(** What one directory read does. *)
Lemma fs_dir_read_in d len file :
  length (filename d) = 32%nat -> 0 <= f_pos file < num_dentries m g -> buf + 33 <= 4294967296 ->
  let name := dentry_name m g (f_pos file) in
  exists m', fs_dir_read m g d buf len file
      = Some (Z.of_nat (length name), m', with_pos (f_pos file + 1) file) /\
    load_bytes m' buf 32 = strncpy_bytes name 32 /\
    (forall a, 0 <= a < 4294967296 -> ~ (buf <= a < buf + 32) -> ld8 m' a = ld8 m a) /\ mem_ok m'.
Proof.
  intros Hd Hp Hend name. pose proof (num_dentries_small m g Hwf) as Hn.
  pose proof (dentry_name_chars m g Hwf _ Hp) as Hch. fold name in Hch.
  assert (Hnl : (length name <= 32)%nat) by apply dentry_name_length.
  unfold fs_dir_read. rewrite u32_small by lia.
  rewrite read_dentry_by_index_in, bind_ret by done. cbv beta iota. rewrite decide_False by lia.
  change (filename (dentry_of m g (f_pos file))) with (strncpy_bytes name 32).
  set (src := strncpy_bytes name 32 ++ _).
  assert (Hsl : length (strncpy_bytes name 32) = 32%nat).
  { unfold strncpy_bytes. rewrite length_app, length_take, length_replicate. lia. }
  destruct (strncpy_spec m buf (other src 0) 32 name) as (m1 & E & [_ W]); [lia|done|simpl; lia|done| |].
  { intros b _. unfold other. simpl. split.
    - intros i Hi Hi'. rewrite arr_get_lookup by lia. unfold src.
      rewrite lookup_app_l by lia. apply strncpy_bytes_lookup. lia.
    - intros _. unfold src. rewrite arr_get_lookup by lia. apply lookup_lt_is_Some_2.
      rewrite length_app, Hsl. simpl. lia. }
  unfold MAX_NAME_LENGTH. rewrite E, bind_ret.
  assert (Hget : forall j, 0 <= j < 32 -> ld8 m1 (buf + j) = default 0 (name !! Z.to_nat j)).
  { intros j Hj. specialize (W (buf + j)). simpl in W. rewrite !decide_True in W by lia.
    replace (buf + j - buf) with j in W by lia. rewrite strncpy_bytes_lookup in W by lia. by injection W. }
  assert (Hcap : forall j, 0 <= j <= 32 -> bget m1 (buf + j) = Some (ld8 m1 (buf + j))).
  { intros j Hj. simpl. by rewrite decide_True by lia. }
  rewrite (fn_length_spec m1 buf name).
  2: { split_and!; [lia| |].
       - intros k c Hk. pose proof (lookup_lt_Some _ _ _ Hk).
         rewrite Hcap, Hget, Nat2Z.id, Hk by lia. rewrite Forall_lookup in Hch. split; [done|by eapply Hch].
       - intros ?. rewrite Hcap, Hget by lia. by rewrite Nat2Z.id, lookup_ge_None_2. }
  rewrite bind_ret, s32_small by lia. exists m1. split_and!; [done| | |].
  - apply list_eq. intros k. destruct (decide (k < 32)%nat).
    + rewrite <- (Nat2Z.id k), lookup_load_bytes, strncpy_bytes_lookup by lia.
      by rewrite u32_small, Hget by lia.
    + rewrite !lookup_ge_None_2; [done|lia|].
      pose proof (length_load_bytes m1 buf 32 ltac:(lia)). lia.
  - intros a Ha Ha'. specialize (W a). simpl in W.
    rewrite (decide_False (P := buf <= a < buf + 32)), !decide_True in W by done. by injection W.
  - eapply strncpy_mem_ok; [apply Hwf|done].
Qed.

Lemma strncpy_bytes_name k :
  take (length (dentry_name m g k)) (strncpy_bytes (dentry_name m g k) 32) = dentry_name m g k.
Proof.
  pose proof (dentry_name_length m g k). unfold strncpy_bytes.
  rewrite take_app_le by (rewrite length_take; lia). rewrite take_take, take_ge; [done|lia].
Qed.

Lemma load_bytes_take (m1 : mem) a n l :
  load_bytes m1 a 32 = l -> 0 <= n <= 32 -> load_bytes m1 a n = take (Z.to_nat n) l.
Proof.
  intros <- Hn. apply list_eq. intros k. pose proof (length_load_bytes m1 a n ltac:(lia)).
  pose proof (length_load_bytes m1 a 32 ltac:(lia)). destruct (decide (k < Z.to_nat n)%nat).
  - rewrite lookup_take_lt by done. rewrite <- (Nat2Z.id k), !lookup_load_bytes by lia. done.
  - rewrite !lookup_ge_None_2; [done|rewrite length_take; lia|lia].
Qed.
End Clients.

Section Listing.
Context (m : mem) (g : fs_globals) (Hwf : fs_wf m g).
Context (buf : Z) (Hbuf : 0 <= buf) (Hend : buf + 33 <= 4294967296).
Context (Hdis : forall a, buf <= a < buf + 32 -> ~ in_image m g a).

(** At the end of the directory nothing is read. *)
Lemma fs_dir_read_end d len file :
  f_pos file = num_dentries m g -> fs_dir_read m g d buf len file = Some (0, m, file).
Proof.
  intros E. pose proof (num_dentries_small m g Hwf). unfold fs_dir_read.
  rewrite read_dentry_by_index_out, bind_ret; [done|]. rewrite u32_small by lia. lia.
Qed.

Lemma list_dir_spec k mi d len file :
  image_kept m g mi -> mem_ok mi -> length (filename d) = 32%nat ->
  (forall i, 0 <= i < num_dentries m g -> dentry_name m g i <> []) ->
  0 <= f_pos file <= num_dentries m g -> num_dentries m g - f_pos file < Z.of_nat k ->
  list_dir k mi g d buf len file
  = Some (dentry_name m g <$> seqZ (f_pos file) (num_dentries m g - f_pos file)).
Proof.
  intros HK Hok Hd Hne. pose proof (num_dentries_small m g Hwf) as Hn.
  revert mi file HK Hok. induction k as [|k IH]; intros mi file HK Hok Hp Hk; [lia|]. simpl list_dir.
  pose proof (fs_wf_kept m g Hwf mi HK Hok) as Hwf'. pose proof (num_dentries_kept m g Hwf mi HK) as En.
  destruct (decide (f_pos file = num_dentries m g)) as [E|].
  { unfold fs_dir_read. rewrite read_dentry_by_index_out, bind_ret; [by rewrite E, Z.sub_diag|].
    rewrite En, u32_small by lia. lia. }
  destruct (fs_dir_read_in mi g Hwf' buf Hbuf d len file Hd ltac:(lia) Hend) as (m1 & -> & Hb & Hf & Hok1).
  rewrite bind_ret. cbv beta iota. rewrite (dentry_name_kept m g Hwf mi) in * by (done || lia).
  pose proof (dentry_name_length m g (f_pos file)) as Hl.
  assert (Hlen : (length (dentry_name m g (f_pos file)) <> 0)%nat).
  { intros E0%nil_length_inv. apply (Hne (f_pos file)); [lia|done]. }
  rewrite decide_False by lia. pose proof (wf_base _ _ Hwf). pose proof (wf_end _ _ Hwf).
  rewrite IH; [|intros a Ha; rewrite Hf; [by apply HK| |intros ?; by apply (Hdis a)]|done|simpl; lia..].
  - rewrite bind_ret. simpl f_pos. rewrite (seqZ_cons (f_pos file)) by lia. f_equal. simpl fmap. f_equal.
    + rewrite (load_bytes_take m1 buf _ _ Hb) by lia. rewrite Nat2Z.id. apply strncpy_bytes_name.
    + rewrite Z.add_1_r. do 2 f_equal. lia.
  - unfold in_image in Ha. lia.
Qed.
End Listing.

(** ** Properties *)

(** C20: [read_data] copies exactly the requested slice of the file, truncated
    at the end of the file (nothing for an inode number that is no file or an
    offset past the end), across data blocks in any order on the disk, and
    writes nothing but the caller's buffer. *)
Theorem read_data_correct (m : mem) (g : fs_globals) (inode off buf len : Z) :
  fs_wf m g -> inode <> inode_count m g ->
  0 <= off -> 0 <= len -> len + off < 4294967296 ->
  let n := if decide (0 <= inode < inode_count m g)
           then Z.max 0 (Z.min len (file_size m g inode - off)) else 0 in
  0 <= buf < 4294967296 -> buf + n <= 4294967296 ->
  (forall a, buf <= a < buf + n -> ~ in_image m g a) ->
  exists m', read_data m g inode off buf len = (n, m') /\
    load_bytes m' buf n = file_slice m g inode off n /\
    forall x, ~ (buf <= x < buf + n) -> ld8 m' x = ld8 m x.
Proof.
  intros Hwf Hne Hoff Hlen Hov n Hbuf Hbuf' Hdis.
  destruct (read_data_all m g Hwf inode off buf len) as (m' & E & Hm'); try done.
  exists m'. split; [done|]. split.
  - apply read_slice; [lia|subst n; case_decide; lia|done|done].
  - intros x Hx. rewrite Hm', decide_False; [done|]. exact Hx.
Qed.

> **TASK INSTRUCTIONS**: Please give an exact copy of the entries above, from the line with "rewrite E, Z.sub_diag|]." down to the line with "rewrite IH; [|intros", inclusive, and nothing else.

> **WRITTEN ANSWER**:
  { unfold fs_dir_read. rewrite read_dentry_by_index_out, bind_ret; [by rewrite E, Z.sub_diag|].
    rewrite En, u32_small by lia. lia. }
  destruct (fs_dir_read_in mi g Hwf' buf Hbuf d len file Hd ltac:(lia) Hend) as (m1 & -> & Hb & Hf & Hok1).
  rewrite bind_ret. cbv beta iota. rewrite (dentry_name_kept m g Hwf mi) in * by (done || lia).
  pose proof (dentry_name_length m g (f_pos file)) as Hl.
  assert (Hlen : (length (dentry_name m g (f_pos file)) <> 0)%nat).
  { intros E0%nil_length_inv. apply (Hne (f_pos file)); [lia|done]. }
  rewrite decide_False by lia. pose proof (wf_base _ _ Hwf). pose proof (wf_end _ _ Hwf).
  rewrite IH; [|intros a Ha; rewrite Hf; [by apply HK| |intros ?; by apply (Hdis a)]|done|simpl; lia..].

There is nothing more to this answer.